The continuing evolution of supply chain finance

The digital era of supply chain finance promises to transform the bond between buyers and suppliers.

 

4 minute read

Key takeaways

  • As an interdependent transactional tool, supply chain finance (SCF) increases buyer competitiveness while ensuring greater control over supplier cash flow.
  • Under virtually any market conditions, including both low and high interest rate periods, SCF has become an invaluable mechanism for optimizing working capital.
  • Corporate acceptance of SCF into new industries — such as healthcare, fossil fuels and retail — has likewise increased adoption by competitors within these sectors.

As a staple funding solution in trade finance, it is easy to forget that supply chain finance (SCF) is still, in fact, relatively new. Its beginnings are largely believed to date back to the early 1980s, when it was used as a working capital tool during a rising interest rate environment. But it was not until the turn of the 21st century that SCF started to make its mark across the global banking community. Since then, its advancement has been remarkable. Now, as global trade increasingly transitions to a new digital era, the potential for SCF to enhance supply chains and the working capital of businesses is entering a new phase.

A universal tool for both buyers and suppliers

Foundationally, supply chain finance is a solution that enables buyers to manage their accounts payable terms while providing suppliers a vehicle to obtain financing for their invoices at a favourable rate. The success of SCF reflects the very real opportunity in the market for a solution to support corporates’ working capital needs.

 

SCF delivers a host of benefits for buyers and suppliers. For buyers, this is a tool to help them improve their days payable outstanding (DPO) and become more competitive. Equally, buyers have a vested interest in the financial health of their suppliers in order to maintain the security and continuity of their supply chains.

 

On the flip side, by leveraging the buyer’s credit rating for lower cost financing, suppliers benefit by accelerating their days sales outstanding (DSO), creating certainty of payment and, in turn, ensuring greater control of their cash flow.

 

Supplier awareness of the capabilities that SCF can bring has risen considerably during the past decade. And, despite some initial hesitance from larger suppliers due to many of them being cash-rich, SCF uptake has risen. It is not uncommon, for example, for Fortune 500 suppliers to use SCF as an off-balance sheet tool, leveraging the ability to sell their accounts receivable for quarter- and year-end discounting.

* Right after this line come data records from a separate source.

(** X22. On a store held in memory, for a pattern that compiles, a regex
    search in one searchable field returns, in the order of the names,
    exactly the records that satisfy the filters that are set and whose
    value in that field, as the search projection carries it, is not
    empty and matches the pattern. *)
Theorem field_regex_search_on_table (field query : string) (case_sensitive : bool)
        (filters : option Filters) (table : list StoredRow) (np nb : Z)
        (bc bs : list (option string * Z)) :
  is_searchable field = true ->
  validate_regex query = inr true ->
  outcome (search_by_field field query true case_sensitive filters
                           (table_connection table np nb bc bs))
  = inr (_format_results
           (map projection
              (order_by_human_name
                 (List.filter
                    (fun r => holds_in_store filters r
                              && row_field_matches (compile_query query case_sensitive)
                                                   field (projection r))
                    table))))
  /\ forall r,
       In r table ->
       holds_in_store filters r = true ->
       row_field_matches (compile_query query case_sensitive) field (projection r) = true ->
       exists assets,
         outcome (search_by_field field query true case_sensitive filters
                                  (table_connection table np nb bc bs)) = inr assets
         /\ In (format_row (projection r)) assets.
Proof.
  intros Hf Hv.
  assert (Hout :
    outcome (search_by_field field query true case_sensitive filters
                             (table_connection table np nb bc bs))
    = inr (_format_results
             (map projection
                (order_by_human_name
                   (List.filter
                      (fun r => holds_in_store filters r
                                && row_field_matches (compile_query query case_sensitive)
                                                     field (projection r))
                      table))))).
  { unfold search_by_field. rewrite Hf. cbn [negb].
    rewrite search_field_with_regex_cases, Hv.
    unfold bind, ret, outcome. rewrite fetch_filtered_statement.
    cbn [snd table_connection execute]. rewrite execute_filtered.
    f_equal. f_equal.
    rewrite (filter_map_commute projection
               (fun row => value_matches (compile_query query case_sensitive)
                                         (_get_field_value row field))).
    f_equal. rewrite <- order_filter_commute. f_equal.
    now rewrite filter_both. }
  split; [exact Hout |].
  intros r Hr Hp Hm. eexists. split; [exact Hout |].
  unfold _format_results. apply in_map. apply in_map.
  apply (proj2 (in_order_by_human_name _ _)). apply filter_In.
  split; [exact Hr | now rewrite Hp, Hm].
Qed.

Lemma never_read_value (field : string) (row : Row) :
  never_read field = true -> _get_field_value row field = None.
Proof.
  unfold never_read. intros Hn. apply orb_prop in Hn as [Hd | Hs].
  - apply String.eqb_eq in Hd. now subst field.
  - apply negb_true_iff in Hs. unfold is_searchable, searchable_fields in Hs.
    cbn [existsb] in Hs. rewrite !orb_false_iff in Hs.
    destruct Hs as (H1 & H2 & H3 & H4 & H5 & H6 & H7 & H8 & _).
    unfold _get_field_value. now rewrite H1, H2, H3, H4, H5, H6, H7, H8.
Qed.

(** X23. In a regex-mode [search_advanced], a query on 'description' or
    on a name that is not a searchable field matches no row: with 'AND'
    it empties the result whatever the other queries are, and with 'OR'
    the search returns what it returns without that query. *)
Theorem advanced_regex_never_read_field (before after : list (string * string))
        (field query : string) (filters : option Filters) (case_sensitive : bool)
        (conn : Connection) :
  never_read field = true ->
  Forall (fun fq => validate_regex (snd fq) = inr true)
         (before ++ (field, query) :: after) ->
  search_advanced (before ++ (field, query) :: after) filters true case_sensitive
                  "AND" conn
  = (calls_of (fetch_filtered [] [] filters conn),
     match outcome (fetch_filtered [] [] filters conn) with
     | inl e => inl e
     | inr _ => inr []
     end)
  /\ search_advanced (before ++ (field, query) :: after) filters true case_sensitive
                     "OR" conn
     = search_advanced (before ++ after) filters true case_sensitive "OR" conn.
Proof.
  intros Hn Hv.
  assert (Hv' : Forall (fun fq => validate_regex (snd fq) = inr true) (before ++ after)).
  { apply List.Forall_app in Hv as [Hb Ha]. apply List.Forall_app. split; [exact Hb |].
    now inversion Ha. }
  assert (Hdead : forall row,
             row_field_matches (compile_query query case_sensitive) field row = false).
  { intros row. unfold row_field_matches. now rewrite never_read_value. }
  rewrite !search_advanced_operator by auto.
  rewrite !advanced_regex_unfold by assumption. split.
  - f_equal. destruct (outcome _) as [e | rows]; [reflexivity |]. f_equal.
    induction rows as [|row rows IH]; [reflexivity |].
    cbn [List.filter]. unfold advanced_keep at 1.
    cbn [String.eqb Ascii.eqb Bool.eqb andb].
    rewrite map_app, forallb_app. cbn [map forallb fst snd id].
    rewrite Hdead. cbn [id andb]. rewrite andb_false_r. exact IH.
  - f_equal. destruct (outcome _) as [e | rows]; [reflexivity |]. f_equal. f_equal.
    apply List.filter_ext. intros row. unfold advanced_keep.
    cbn [String.eqb Ascii.eqb Bool.eqb andb].
    rewrite !map_app, !existsb_app. cbn [map existsb fst snd].
    rewrite Hdead. reflexivity.
Qed.

End StoreProperties.

(* ===================================================================== *)
(** * Further properties: the helpers of the search commands *)
(* ===================================================================== *)

(** ** The filters of the command line *)

Lemma get_text_idempotent (v : option string) : get_text (get_text v) = get_text v.
Proof.
  destruct v as [s|]; [| reflexivity]. cbn [get_text].
  destruct (String.eqb s "") eqn:Hs; [reflexivity |]. cbn [get_text]. now rewrite Hs.
Qed.

Lemma get_number_idempotent (v : option float) : get_number (get_number v) = get_number v.
Proof.
  destruct v as [x|]; [| reflexivity]. cbn [get_number].
  destruct (PrimFloat.eqb x 0) eqn:Hx; [reflexivity |]. cbn [get_number]. now rewrite Hx.
Qed.

Lemma get_text_set (v : option string) :
  match get_text v with Some s => negb (String.eqb s "") | None => true end = true.
Proof.
  destruct v as [s|]; [| reflexivity]. cbn [get_text].
  destruct (String.eqb s "") eqn:Hs; [reflexivity | now rewrite Hs].
Qed.

Lemma get_number_set (v : option float) :
  match get_number v with Some x => negb (PrimFloat.eqb x 0) | None => true end = true.
Proof.
  destruct v as [x|]; [| reflexivity]. cbn [get_number].
  destruct (PrimFloat.eqb x 0) eqn:Hx; [reflexivity | now rewrite Hx].
Qed.

Lemma get_number_some (v : option float) (x : float) :
  get_number v = Some x <-> v = Some x /\ PrimFloat.eqb x 0 = false.
Proof.
  destruct v as [y|]; cbn [get_number].
  - destruct (PrimFloat.eqb y 0) eqn:Hy; split.
    + discriminate.
    + intros [[= ->] Hx]. congruence.
    + intros [= ->]. now split.
    + now intros [[= ->] _].
  - split; [discriminate | now intros [Habs _]].
Qed.

(** The rating conditions among the conditions derived from filters. *)
Lemma rating_conditions (f : Filters) (x : float) :
  (In (RatingGe, PNum x) (filter_conditions f) <-> get_number (filter_rating_min f) = Some x)
  /\ (In (RatingLe, PNum x) (filter_conditions f)
      <-> get_number (filter_rating_max f) = Some x).
Proof.
  unfold filter_conditions, filter_entry. rewrite !in_app_iff.
  destruct (get_text (filter_category f)), (get_text (filter_source f)),
    (get_text (filter_platform f)), (get_number (filter_rating_min f)),
    (get_number (filter_rating_max f)); cbn [In]; split; split; intros Hin;
    repeat match goal with
      | H : _ \/ _ |- _ => destruct H
      | H : False |- _ => contradiction H
      | H : (_, _) = (_, _) |- _ => injection H as ?; subst
      end;
    try discriminate; try congruence; try tauto;
    try (injection Hin as ->; tauto).
Qed.

Section BuildFiltersProperties.

Variable float_of_text : string -> Exc + float.

Lemma rating_entry_value (v : option RatingArg) :
  rating_entry float_of_text v
  = match rating_value float_of_text v with
    | Some (inl e) => inl e
    | Some (inr x) => inr (Some x)
    | None => inr None
    end.
Proof.
  unfold rating_entry, rating_value. destruct v as [a|]; [| reflexivity].
  destruct (rating_given (Some a)); [| reflexivity].
  destruct (py_float float_of_text a); reflexivity.
Qed.

Lemma rating_value_number (v : option RatingArg) :
  declared_type v = true ->
  rating_value float_of_text v = option_map inr (get_number (number_of v)).
Proof.
  destruct v as [[s | x]|]; cbn [declared_type]; intros Hd;
    [discriminate | | reflexivity].
  unfold rating_value. cbn [rating_given py_float number_of get_number].
  destruct (PrimFloat.eqb x 0); reflexivity.
Qed.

"Banks and fintechs are increasingly working together to enable trade finance and SCF to realise their full potential, and bring the funding of global trade into the digital era, transforming access to finance for all.”

Momentum continues to build more broadly. Prior to the last decade, SCF was most notably successful in the industrial, automotive and beverage industries. But as the product continued to grow, so did acceptance across other industries. SCF has quickly expanded to sectors such as healthcare, oil and gas, and consumer and retail. Interestingly, when an SCF programme is first adopted in a new industry, it acts as a springboard for greater uptake, with the trend for competitors in that industry to quickly follow suit as they seek to put themselves on an equal playing field.

 

Certainly, what SCF makes possible for a corporate and its suppliers from a working capital perspective is an all-important differentiator: The longer companies can hold on to their cash, the more they can make it work most effectively for them — whether by reinvesting back into their business, R&D, or expanding their workforce, among other opportunities.

 

The scope of SCF is also increasing in terms of the type of supplier industries it is attracting. Historically, it was largely the domain of direct suppliers, such as packaging and logistics. But recent years have seen indirect suppliers of services, such as advertising, media and staffing joining SCF programmes.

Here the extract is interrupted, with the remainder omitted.